Lemma step_bearer n n' : bearer_inv n -> net_step n n' -> bearer_inv n'.
Proof using All.
  intros (e & e' & K & K' & M & M' & L & B & F) St.
  destruct St as [n c mui sdu more rest e1 e1' st l Sc Hm E1 E1' A E|n c tbs resp l Sc Ht E|n c g e1 bytes l Sc Hm E1 Hg E
    |n c buf ch l Sc Hm Ec E|n c a l El E|n c a l El E]; cbn [n_tx n_ch n_rx n_submitted] in *.
  - assert (e1 = e) as -> by congruence. assert (e1' = e') as -> by congruence.
    assert (sdu <> []) by (destruct A as [A _]; destruct sdu; simpl in A; [lia|done]).
    destruct (bearer_data_req c rb mui sdu more rest (n_tx n) e K Hm) as (l1 & E2 & R); [unfold NB_RB_MAX; lia|done|by rewrite (key_same_ue c ct)|].
    rewrite (key_same_ue c ct) in R by done. rewrite E2 in E. injection E as _ <-.
    exists (rlc_um_data_req (entity_ctxt c) e sdu), e'. split_and!; try done; [apply R|by eapply replaced_at|].
    eapply Reach_step; [exact L|]. exact (L_submit (mk_link e (block <$> n_ch n) e' (n_submitted n)) (entity_ctxt c) sdu A).
  - destruct (proj1 (link_progress _ L) (entity_ctxt c) tbs Ht) as (r & tx' & Es). cbn [l_tx] in Es.
    destruct (bearer_status c rb tbs (n_tx n) e r tx' K) as (r' & l1 & E2 & R); [lia|by rewrite (key_same_ue c ct)|done|].
    rewrite (key_same_ue c ct) in R by done. rewrite E2 in E. injection E as _ <-.
    exists tx', e'. split_and!; try done; [apply R|by eapply replaced_at|].
    eapply Reach_step; [exact L|]. exact (L_status (mk_link e (block <$> n_ch n) e' (n_submitted n)) (entity_ctxt c) tbs r tx' Ht Es).
  - assert (e1 = e) as -> by congruence.
    destruct (request_block (entity_ctxt c) g _ L Hm Hg) as (req & tx' & Es & D). cbn [l_tx] in Es.
    destruct (data_req_mac_um c rb g (n_tx n) e req tx' K Rb) as (l1 & E2 & R); [by rewrite (key_same_ue c ct)|done|done|].
    rewrite (key_same_ue c ct) in R by done. rewrite E2 in E. injection E as <- <-.
    pose proof (L_request (mk_link e (block <$> n_ch n) e' (n_submitted n)) (entity_ctxt c) g req tx' Hm Hg Es) as St.
    cbn [l_ch l_rx l_submitted] in St.
    exists tx', e'. cbn [n_tx n_ch n_rx n_submitted]. split_and!; try done; [apply R|by eapply replaced_at| |].
    + destruct D as [D|(pdu & D & Hp)]; rewrite D in St |- *; cbn [block_bytes concat fmap list_fmap data_ptr].
      * rewrite app_nil_r in *. by eapply Reach_step.
      * rewrite app_nil_r. destruct pdu; [simpl in Hp; lia|]. rewrite fmap_app. by eapply Reach_step.
    + apply Forall_app. split; [done|]. destruct D as [-> |(pdu & -> & Hp)]; [constructor|].
      unfold block_bytes. cbn [concat fmap list_fmap data_ptr]. rewrite app_nil_r. destruct pdu; constructor; [lia|constructor].
  - rewrite Ec in *. apply Forall_cons in F as [Fb F]. cbn [fmap list_fmap] in L.
    destruct (proj2 (proj2 (link_progress _ L)) (entity_ctxt c) (block buf) (block <$> ch) Hm eq_refl) as (rx & Es). cbn [l_rx] in Es.
    destruct (data_ind_um c rb buf (n_rx n) e' rx K') as (l1 & E2 & R); [lia|by rewrite (key_same_ue c cr)|done|done|exact Es|].
    rewrite (key_same_ue c cr) in R by done. rewrite E2 in E. injection E as <-.
    exists e, rx. split_and!; try done; [apply R|by eapply replaced_at| |].
    + eapply Reach_step; [exact L|]. exact (L_indicate (mk_link e (block buf :: (block <$> ch)) e' (n_submitted n)) (entity_ctxt c) (block buf) (block <$> ch) rx Hm eq_refl Es).
    + rewrite <- B. by apply (indicate_bearer _ _ _ _ _ L Hm eq_refl Es).
  - destruct (elsewhere_key ct c a (n_tx n) l Ct K El E) as [K1 M1]. exists e, e'. cbn [n_tx n_ch n_rx n_submitted]. rewrite M1. done.
  - destruct (elsewhere_key cr c a (n_rx n) l Cr K' El E) as [K1 M1]. exists e, e'. cbn [n_tx n_ch n_rx n_submitted]. rewrite M1. done.
Qed.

→ **Task to carry out**: The lines in the records above that include the word "rest" must be copied out.

→ **Response to this task**:
  destruct St as [n c mui sdu more rest e1 e1' st l Sc Hm E1 E1' A E|n c tbs resp l Sc Ht E|n c g e1 bytes l Sc Hm E1 Hg E
    destruct (bearer_data_req c rb mui sdu more rest (n_tx n) e K Hm) as (l1 & E2 & R); [unfold NB_RB_MAX; lia|done|by rewrite (key_same_ue c ct)|].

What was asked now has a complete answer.